Ahtapot
Ataol Behramoğlu
Son Köşe Yazıları

Ahtapot

21.05.2025 04:00
Güncellenme:
Takip Et:

Ahtapot şirin bir varlıktır.

Dilimizde hayvan sözcüğüne olumsuz anlam yükleyerek, kimi kez küfür olarak kullandığımız için bu şirin varlığa hayvan demeye dilim varmıyor. Aslında bu sözcük olumsuz anlamından temizlenmedikçe insan dışındaki canlıları adlandırmak için başka bir sözcük bulunmalı diye düşüyorum.

Yaratık sözünde de aşağılamaya yakın bir anlam kayması duyumsuyorum. Bu nedenle varlık sözcüğü kullanmayı uygun gördüm.

Yavru ahtapotların sığ sularda çocuklarla şakalaştığına tanık oldum.

Başkaca gözlemlerim, işittiklerim, özellikle de “Benim Ahtapot Öğretmenim” belgeseli başta olmak üzere bu neredeyse bilge varlıklar konusunda başka belgeseller, bana onların dünyasını yakından tanıttı.

***

Bu ahtapot konusu nereden çıktı diye düşünenler olabileceği gibi, birkaç gün önce AKP genel başkanının herhalde hayalinin ürünü bir suç örgütünü, kolları bütün ülkeye uzanmış bir ahtapota benzettiğini bilenler, konunun nereden çıktığını anlayacaklardır. Ahtapot adlı bu şirin oldukları kadar zararsız varlıklar ne yapalım ki her yöne uzanan kolları nedeniyle olsa gerek, korkulası yaratıklar olarak da algılanıp betimleniyor. Nitekim kendisinin ve başkanı olduğu partinin karşısında yer alan herkesi ahtapot diye adlandırmakla yetinmeyip ortadan kaldırmakla tehdit eden bu parti başkanının sözleri bana, uzak bir çağrışımla da olsa yıllar önceki bir yazımı anımsattı ve belleğimi zorlayarak küçük bir araştırmayla 5 Şubat 2005’te gazetemizdeki köşemde yayımlanan, daha sonra Sivil Darbe adlı kitabımda yer alan Bin Kollu Ahtapot adlı yazımı bulup çıkardım.

***

Söz konusu yazı, kapatılan İzmit SEKA kâğıt fabrikasının işçileriyle dayanışma için bir eylemci arkadaş topluluğuyla İzmit’e giderken, o dönemde 25 yıllık SEKA işçisi Necati Altıntoprak’la yaptığım konuşmadan, daha doğrusu çoğunlukla onun anlattıklarından oluşuyor. Böylece, SEKA İzmit hıyanetinden önce yine SEKA’nın Dalaman işletmesinin MOPAK adlı bir kuruluşa satıldığını, 600 selüloz işçisinin yarıya yakınının işsiz kaldığını öğreniyorum.

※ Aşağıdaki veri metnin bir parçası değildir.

(* ===== verification/LinesTheorems.v ===== *)
(** * LinesTheorems

    The places that reports name: lines, excerpts and positions. *)

From S2P Require Import Prelude Dialect Template Diagnostics Lines.

(** ** Binary search *)

Lemma search_loop_spec f m n : (forall k, k < m -> f k = false) -> (forall k, m <= k < n -> f k = true) ->
  forall fuel i j, i <= m <= j -> j <= n -> j - i <= fuel -> search_loop fuel f i j = m.
Proof.
  intros Hlo Hhi. induction fuel as [|fuel IH]; intros i j Hm Hj Hf; cbn [search_loop]; [lia|].
  destruct (Nat.ltb_spec i j) as [Hij|Hij]; [|lia].
  assert (Hh : i <= (i + j) / 2 < j).
  { split; [apply Nat.div_le_lower_bound; lia|apply Nat.div_lt_upper_bound; lia]. }
  destruct (decide ((i + j) / 2 < m)) as [H|H].
  - rewrite (Hlo _ H). apply IH; lia.
  - rewrite Hhi by lia. apply IH; lia.
Qed.

(** ** Lines *)

(** The line feeds of a text. *)
Definition count_lf (s : bytes) : nat := length (List.filter (fun c => c =b c_lf) s).

Definition starts_of (pre : bytes) : list nat := 0 :: concat (imap line_start pre).

Lemma starts_snoc pre c : starts_of (pre ++ [c]) = starts_of pre ++ line_start (length pre) c.
Proof.
  unfold starts_of. rewrite imap_app, concat_app. cbn. by rewrite app_nil_r, Nat.add_0_r.
Qed.

Lemma count_lf_snoc pre c : count_lf (pre ++ [c]) = count_lf pre + length (line_start (length pre) c).
Proof. unfold count_lf, line_start. rewrite List.filter_app, length_app. cbn. by destruct (c =b c_lf). Qed.

Lemma starts_length pre : length (starts_of pre) = S (count_lf pre).
Proof.
  induction pre as [|c pre IH] using rev_ind; [done|].
  rewrite starts_snoc, length_app, IH, count_lf_snoc. lia.
Qed.

(** The last start is that of the line the text ends in. *)
Definition line_of (pre : bytes) (s : nat) : Prop :=
  s <= length pre /\ c_lf ∉ drop s pre /\ (s = 0 \/ pre !! (s - 1) = Some c_lf).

Bütün bunların sonucunda, 6 bin üyeli selüloz iş sendikası üye kaybı nedeniyle kapanma tehlikesiyle karşı karşıya kalmış. (Yazıyı yazarken internete baktım. Selüloz-İş yine 6 bine yakın üyesiyle sapasağlam ayakta. Fakat 2005’ten bugüne geçen 20 yılda üye sayısının artmamış oluşu kuşkusuz yine fabrikaların kapatılmış ya da satılmış olması sonucunda işçilerin işsiz kalmasıyla ilgilidir.)

***

1990 başlarından bugünlere şiirlerimi okuyarak, konuşmalar yaparak ülkemizi karış karış dolaşıyorum. Gittiğim hemen her yerde kapısına kilit vurulan fabrikaların hazin görünümleriyle buna bağlı olarak gittikçe kitleselleşen işsizlik ve artan yoksullaşma gerçekleriyle karşılaşıyorum.

Ahtapota dönelim. Ülkeyi bu duruma getirenler ve bu yolda ısrarla devam etmekte olanlar, demokratik hakların kökünü bütünüyle kazımak için hayali ahtapotlar uyduracaklarına bir zahmet aynaya bakmalılar.